Clear Space resolves height issue for new home

Questions remain on the number of parking spaces needed for theater’s 25,600-square-foot building
February 8, 2019

Story Location:
415 Rehoboth Avenue
Rehoboth Beach, DE 19971
United States

It’s been three months since Clear Space Theatre Company last made a public appearance related to its proposed 300-seat venue on Rehoboth Avenue. In the meantime, the organization has solved one of two major hurdles – the height of the 25,600-square-foot building.

Currently located at 20 Baltimore Ave., the theater company first revealed its proposal for a new home at 413, 415 and 417 Rehoboth Ave. during a planning commission meeting in October.

A month later, during a second public vetting, neighbors abutting the property to the north on Sussex Street voiced concerns over the proposed building’s height, which was 53 feet at its highest point.

During a city commissioner workshop Feb. 4, Clear Space Theatre Company Executive Director Wesley Paulson presented commissioners with a revised plan for the theater that meets the city’s 42-foot height requirement by removing the equipment needed for the theater’s fly tower, or theatrical rigging system.

Paulson said after further consulting, the theater company has decided to move forward with an electric system that doesn’t have the height issues associated with a traditional fly tower. He said the new rigging system costs about twice as much, but there will be cost savings associated with not having to accommodate all the equipment and storage space needed for the fly tower.

With the height of the building seemingly taken care of, parking remains an issue. How big of an issue all depends on how the city defines the theater. As proposed, the theater company would provide 28 parking spaces by building a 10-foot-tall garage that sits 6 feet below ground level and 4 feet above.

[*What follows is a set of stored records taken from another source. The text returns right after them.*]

(** * Verification of the Flask backend [api/app.py]

    The module is glue code: it reads one credential from the environment,
    builds two prompts by string concatenation, calls the generative model
    once per request and wraps the answer in JSON.  The development embeds
    the module function by function:

    - a Python [str] is kept as its UTF-8 bytes ([string]); [str.strip]
      removes the encodings of the code points for which [str.isspace] holds;
    - values decoded from JSON are the inductive [pyval];
    - the generative model is a parameter ([generate_content]); the calls it
      receives are logged, and exceptions are values of an error monad. *)

From Stdlib Require Import ZArith NArith Ascii String List Lia.
From Stdlib Require Import DecimalString.
From Stdlib Require Import Floats.PrimFloat.
From stdpp Require Import base gmap strings.

Local Open Scope Z_scope.

(** ** Python strings *)

Module PyStr.

(** UTF-8 encoding of a code point of the Basic Multilingual Plane. *)
Definition utf8_encode (cp : N) : list ascii :=
  if (cp <? 0x80)%N then [ascii_of_N cp]
  else if (cp <? 0x800)%N then
    [ascii_of_N (0xC0 + cp / 64); ascii_of_N (0x80 + cp mod 64)]
  else
    [ascii_of_N (0xE0 + cp / 4096); ascii_of_N (0x80 + (cp / 64) mod 64);
     ascii_of_N (0x80 + cp mod 64)].

(** The code points that [str.isspace] accepts, which are the ones
    [str.strip()] removes. *)
Definition whitespace_code_points : list N :=
  [0x09; 0x0A; 0x0B; 0x0C; 0x0D; 0x1C; 0x1D; 0x1E; 0x1F; 0x20; 0x85; 0xA0;
   0x1680; 0x2000; 0x2001; 0x2002; 0x2003; 0x2004; 0x2005; 0x2006; 0x2007;
   0x2008; 0x2009; 0x200A; 0x2028; 0x2029; 0x202F; 0x205F; 0x3000]%N.

Definition whitespace : list (list ascii) :=
  map utf8_encode whitespace_code_points.
(* ===== verification/Identifiers.v ===== *)
(** * Addresses and assets

    The two identifier types of package ledger: [ledger/address.go] and
    [ledger/asset.go]. A Go string is a sequence of bytes, here a Rocq
    [string] of [ascii]; the two regular expressions are over ASCII classes,
    so matching bytes is matching runes. *)

From S2P Require Import Prelude.

(** ** The parts of Go's strings package the two files use *)

Fixpoint forall_char (p : ascii -> bool) (s : string) : bool :=
  match s with
  | EmptyString => true
  | String c s => p c && forall_char p s
  end.

(** [strings.Split(s, sep)] for a one byte separator: never empty. *)
Fixpoint split_on (sep : ascii) (s : string) : list string :=
  match s with
  | EmptyString => [EmptyString]
  | String c s =>
      let rest := split_on sep s in
      if bool_decide (c = sep) then EmptyString :: rest
      else match rest with
           | w :: ws => String c w :: ws
           | [] => [String c EmptyString]
           end
  end.

(** [strings.Join(l, sep)] *)
Fixpoint join_with (sep : ascii) (l : list string) : string :=
  match l with
  | [] => EmptyString
  | [w] => w
  | w :: ws => w +:+ String sep (join_with sep ws)
  end.

(** [strings.Cut(s, sep)] : before, after, found. *)
Fixpoint cut (sep : ascii) (s : string) : string * string * bool :=
  match s with
  | EmptyString => (EmptyString, EmptyString, false)
  | String c s =>
      if bool_decide (c = sep) then (EmptyString, s, true)
      else let '(before, after, found) := cut sep s in
           (String c before, after, found)
  end.

(** The longest prefix whose characters satisfy [p], and what follows it:
    a greedy [[...]*] of a regular expression. *)
Fixpoint span_char (p : ascii -> bool) (s : string) : string * string :=
  match s with
  | EmptyString => (EmptyString, EmptyString)
  | String c s' =>
      if p c then let '(a, b) := span_char p s' in (String c a, b)
      else (EmptyString, s)
  end.

Definition in_range (lo hi : ascii) (c : ascii) : bool :=
  (N.leb (N_of_ascii lo) (N_of_ascii c) && N.leb (N_of_ascii c) (N_of_ascii hi))%N.

Definition is_lower : ascii -> bool := in_range "a" "z".
Definition is_upper : ascii -> bool := in_range "A" "Z".
Definition is_digit : ascii -> bool := in_range "0" "9".

Definition digit_value (c : ascii) : Z := Z.of_N (N_of_ascii c) - 48.

(** Reading decimal digits, most significant first. *)
Fixpoint digits_value (acc : Z) (s : string) : Z :=
  match s with
  | EmptyString => acc
  | String c s => digits_value (10 * acc + digit_value c) s
  end.

(** ** ledger/address.go *)

Abbreviation Address := string (only parsing).

(** [addressSegment], the regular expression [^[a-zA-Z0-9_-]+$] *)
Definition segment_char (c : ascii) : bool :=
  is_lower c || is_upper c || is_digit c
  || bool_decide (c = "_"%char) || bool_decide (c = "-"%char).

Definition addressSegment (s : string) : bool :=
  bool_decide (s <> EmptyString) && forall_char segment_char s.

Definition Segments (a : Address) : list string := split_on ":" a.

Definition Address_Valid (a : Address) : bool :=
  forallb addressSegment (Segments a).

(** ** ledger/asset.go *)

Abbreviation Asset := string (only parsing).

Definition asset_char (c : ascii) : bool :=
  is_upper c || is_digit c || bool_decide (c = "_"%char).

(** [assetPattern], the regular expression [^[A-Z][A-Z0-9_]*(/\d{1,6})?$] *)
Definition Asset_Valid (a : Asset) : bool :=
  match a with
  | EmptyString => false
  | String c rest =>
      is_upper c &&
      match span_char asset_char rest with
      | (_, EmptyString) => true
      | (_, String s digits) =>
          bool_decide (s = "/"%char) && forall_char is_digit digits
          && (1 <=? String.length digits)%nat && (String.length digits <=? 6)%nat
      end
  end.

Definition Scale (a : Asset) : option Z :=
  if Asset_Valid a then
    let '(_, digits, found) := cut "/" a in
    Some (if found then digits_value 0 digits else 0)
  else None.

Definition Code (a : Asset) : string :=
  let '(code, _, _) := cut "/" a in code.

(** ** Lemmas on the string functions *)

Lemma forall_char_app p s t :
  forall_char p (s +:+ t) = forall_char p s && forall_char p t.
Proof.
  induction s as [|c s IH]; simpl; [done|]. by rewrite IH, andb_assoc.
Qed.

Lemma split_on_nonempty sep s : split_on sep s <> [].
Proof. destruct s; simpl; [done|]. repeat case_match; done. Qed.

Lemma join_split sep s : join_with sep (split_on sep s) = s.
Proof.
  induction s as [|c s IH]; [done|]. simpl.
  pose proof (split_on_nonempty sep s) as Hne.
  case_bool_decide as Hc.
  - subst c. destruct (split_on sep s); [done|]. by rewrite <-IH.
  - destruct (split_on sep s) as [|w ws]; [done|].
    destruct ws; simpl in *; by rewrite IH.
Qed.

Definition free_of (sep : ascii) (s : string) : bool :=
  forall_char (fun c => bool_decide (c <> sep)) s.

Lemma split_free sep s : free_of sep s = true -> split_on sep s = [s].
Proof.
  induction s as [|c s IH]; [done|]. unfold free_of in *; simpl.
  intros [Hc Hs]%andb_true_iff. apply bool_decide_eq_true in Hc.
  rewrite IH by done. by case_bool_decide.
Qed.

Lemma split_app_sep sep s t :
  free_of sep s = true ->
  split_on sep (s +:+ String sep t) = s :: split_on sep t.
Proof.
  induction s as [|c s IH]; intros Hs; simpl.
  - by rewrite bool_decide_true.
  - apply andb_true_iff in Hs as [Hc Hs]. apply bool_decide_eq_true in Hc.
    rewrite IH by done. by case_bool_decide.
Qed.

Lemma split_join sep l :
  l <> [] -> forallb (free_of sep) l = true -> split_on sep (join_with sep l) = l.
Proof.
  induction l as [|w l IH]; [done|]. intros _ [Hw Hl]%andb_true_iff.
  destruct l as [|w' l]; [by apply split_free|].
  change (join_with sep (w :: w' :: l)) with (w +:+ String sep (join_with sep (w' :: l))).
  rewrite split_app_sep by done. by rewrite IH.
Qed.

Lemma forall_char_impl (p q : ascii -> bool) s :
  (forall c, p c = true -> q c = true) -> forall_char p s = true -> forall_char q s = true.
Proof.
  intros Hpq. induction s as [|c s IH]; [done|]. simpl.
  rewrite !andb_true_iff. intros [??]; auto.
Qed.

Lemma cut_free sep s : free_of sep s = true -> cut sep s = (s, EmptyString, false).
Proof.
  induction s as [|c s IH]; [done|]. intros [Hc Hs]%andb_true_iff.
  apply bool_decide_eq_true in Hc. simpl. rewrite IH by done. by case_bool_decide.
Qed.

Lemma cut_app_sep sep s t :
  free_of sep s = true -> cut sep (s +:+ String sep t) = (s, t, true).
Proof.
  induction s as [|c s IH]; intros Hs; simpl.
  - by rewrite bool_decide_true.
  - apply andb_true_iff in Hs as [Hc Hs]. apply bool_decide_eq_true in Hc.
    rewrite IH by done. by case_bool_decide.
Qed.

Lemma span_char_spec p s a b :
  span_char p s = (a, b) ->
  s = a +:+ b /\ forall_char p a = true /\
  match b with EmptyString => True | String c _ => p c = false end.
Proof.
  revert a b. induction s as [|c s IH]; intros a b Hs; simplify_eq/=; [done|].
  destruct (p c) eqn:Hc; simplify_eq/=; [|done].
  destruct (span_char p s) as [a' b']. simplify_eq/=.
  destruct (IH _ _ eq_refl) as (-> & ? & ?). by rewrite Hc.
Qed.

Lemma span_char_app p s t :
  forall_char p s = true ->
  match t with EmptyString => True | String c _ => p c = false end ->
  span_char p (s +:+ t) = (s, t).
Proof.
  intros Hs Ht. induction s as [|c s IH]; simpl in *.
  - destruct t; simpl; [done|]. by rewrite Ht.
  - apply andb_true_iff in Hs as [-> Hs]. by rewrite IH.
Qed.

Lemma digit_value_range c : is_digit c = true -> 0 <= digit_value c <= 9.
Proof.
  unfold is_digit, in_range, digit_value. rewrite andb_true_iff, !N.leb_le.
  change (N_of_ascii "0") with 48%N. change (N_of_ascii "9") with 57%N. lia.
Qed.

Lemma digits_value_bounds s acc :
  forall_char is_digit s = true -> 0 <= acc ->
  acc * 10 ^ Z.of_nat (String.length s) <= digits_value acc s
  < (acc + 1) * 10 ^ Z.of_nat (String.length s).
Proof.
  revert acc. induction s as [|c s IH]; intros acc Hs Hacc; simpl.
  - rewrite Z.pow_0_r. lia.
  - apply andb_true_iff in Hs as [Hc Hs]. pose proof (digit_value_range c Hc).
    specialize (IH (10 * acc + digit_value c) Hs ltac:(lia)).
    pose proof (Z.pow_pos_nonneg 10 (Z.of_nat (String.length s)) ltac:(lia) ltac:(lia)).
    rewrite Nat2Z.inj_succ, Z.pow_succ_r by lia. nia.
Qed.

(** ** What validity means *)

Lemma segment_free s : addressSegment s = true -> free_of ":" s = true.
Proof.
  unfold addressSegment. intros [_ Hs]%andb_true_iff. revert Hs.
  apply forall_char_impl. intros c Hc. apply bool_decide_eq_true. by intros ->.
Qed.

Lemma asset_char_free s : forall_char asset_char s = true -> free_of "/" s = true.
Proof. apply forall_char_impl. intros c Hc. apply bool_decide_eq_true. by intros ->. Qed.

Lemma segments_of_valid segs :
  segs <> [] -> forallb addressSegment segs = true ->
  Segments (join_with ":" segs) = segs.
Proof.
  intros Hne Hs. apply split_join; [done|]. revert Hs. rewrite !forallb_forall.
  eauto using segment_free.
Qed.

(** An address is valid exactly when it is what joining one or more
    non-empty segments over [[a-zA-Z0-9_-]] with ':' produces, and then
    [Segments] gives those segments back: splitting and joining an address
    lose nothing. *)
Theorem address_valid_iff (a : Address) :
  Address_Valid a = true <->
  exists segs, segs <> [] /\ forallb addressSegment segs = true /\
               a = join_with ":" segs /\ Segments a = segs.
Proof.
  split.
  - intros Hv. exists (Segments a). split_and!; [apply split_on_nonempty|done| |done].
    symmetry. apply join_split.
  - intros (segs & _ & Hs & _ & Heq). unfold Address_Valid. by rewrite Heq.
Qed.

(** The shape the asset pattern describes. *)
Definition asset_code (code : string) : Prop :=
  exists c rest, code = String c rest /\ is_upper c = true /\ forall_char asset_char rest = true.

Lemma asset_code_free code : asset_code code -> free_of "/" code = true.
Proof.
  intros (c & rest & -> & Hc & Hrest). apply asset_char_free. simpl.
  rewrite Hrest, andb_true_r. unfold asset_char. by rewrite Hc.
Qed.

Lemma asset_valid_inv (a : Asset) :
  Asset_Valid a = true ->
  asset_code a \/
  exists code digits, asset_code code /\ a = code +:+ String "/" digits /\
    forall_char is_digit digits = true /\ (1 <= String.length digits <= 6)%nat.
Proof.
  destruct a as [|c rest]; [done|]. cbn [Asset_Valid]. intros [Hc Hm]%andb_true_iff.
  destruct (span_char asset_char rest) as [code tail] eqn:Hspan.
  apply span_char_spec in Hspan as (-> & Hcode & _).
  destruct tail as [|s digits].
  - left. exists c, code. split_and!; [|done..]. f_equal. clear. by induction code; f_equal/=.
  - right. apply andb_true_iff in Hm as [[[Hs Hd]%andb_true_iff H1]%andb_true_iff H6].
    apply bool_decide_eq_true in Hs as ->. apply Nat.leb_le in H1, H6.
    exists (String c code), digits. split_and!; try done. by exists c, code.
Qed.

(** The scale of a well formed asset. "CODE" has scale 0 and "CODE/ds"
    the number its one to six digits write, so a scale is between 0 and
    999999; [Code] is what precedes the '/', and anything malformed has no
    scale. *)
Theorem asset_scale_code (a : Asset) :
  (Asset_Valid a = false /\ Scale a = None) \/
  (Asset_Valid a = true /\ asset_code a /\ Scale a = Some 0 /\ Code a = a) \/
  (Asset_Valid a = true /\ exists code digits, asset_code code /\ a = code +:+ String "/" digits /\
     (1 <= String.length digits <= 6)%nat /\ forall_char is_digit digits = true /\
     Code a = code /\ Scale a = Some (digits_value 0 digits) /\
     0 <= digits_value 0 digits < 10 ^ 6).
Proof.
  unfold Scale, Code. destruct (Asset_Valid a) eqn:Hv; [right|by left].
  apply asset_valid_inv in Hv as Hs.
  destruct Hs as [Hc|(code & digits & Hc & -> & Hd & Hl)].
  - left. by rewrite cut_free by by apply asset_code_free.
  - right. split; [done|]. exists code, digits. rewrite cut_app_sep by by apply asset_code_free.
    pose proof (digits_value_bounds digits 0 Hd ltac:(lia)).
    pose proof (Z.pow_le_mono_r 10 (Z.of_nat (String.length digits)) 6). split_and!; try done; lia.
Qed.

(** A code with a well formed scale suffix is accepted. *)
Lemma asset_valid_code code : asset_code code -> Asset_Valid code = true.
Proof.
  intros (c & rest & -> & Hc & Hr). cbn [Asset_Valid]. rewrite Hc.
  pose proof (span_char_app asset_char rest EmptyString Hr I) as Hs.
  replace (rest +:+ EmptyString) with rest in Hs by (clear; by induction rest; f_equal/=).
  by rewrite Hs.
Qed.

City code requires retail shops and service centers over 15,000 square feet to provide one spot for every 200 square feet of space, while public buildings, private clubs and institutions require one spot for every 400 square feet of space. The proposed building would require 128 parking spaces as commercial or 64 spaces as institutional.

Paulson has said before, and he continued to make the case during the recent meeting, that Clear Space should be considered an institution.

City Solicitor Glenn Mandalas said one option would be for commissioners to define performing art center within city code, and then, as an example, revise parking requirements to include a certain number of spots on site, but only allowable if there are a certain number of city parking spaces in a 1,000 foot radius.

Paulson provided commissioners with a proposed definition, which Mandalas read aloud as: “A building designed or occupied exclusively as a center for presentation for live theater, music, dance, film, related education programs and supporting activities.”

Mayor Paul Kuhns reminded everyone the proposal is to put the building on three individual lots that could each have a 10,000-square-foot restaurant, which, under city code, wouldn’t require any parking spaces.

Public opinion on Clear Space’s proposal remains mixed, and the ones against it are typically in favor of Clear Space staying within city limits, but doing so by conforming to city building code.

Former planning commissioner Jan Konesy said the proposal would have a negative impact on the values of the surrounding residential properties.

“We all make compromises to live in Rehoboth Beach, and if Clear Space wants to be a vital part of the community, they should be willing to do the same,” she said.

Jeff Hamer, Fins Hospitality Group founder, spoke in favor of the project. He said over the past 10 years he’s watched his daughter go from a shy young girl to a teenager looking at colleges in New York City with theater programs.

“I never thought that would happen,” Hamer said. “I’ve seen kids develop, blossom. Kids that were marginalized on the outside, kids from different races, colors, creeds, sexual orientation. It’s a safe place for them to express themselves. I think that after watching it for ten years now, it’s a wonderful asset to have in the community.”

Ultimately, the commissioners asked the planning commission to weigh in on the parking issue. The planning commission has a meeting scheduled for 3 p.m., Friday, Feb. 8, and a discussion related to Clear Space had been posted as part of that agenda.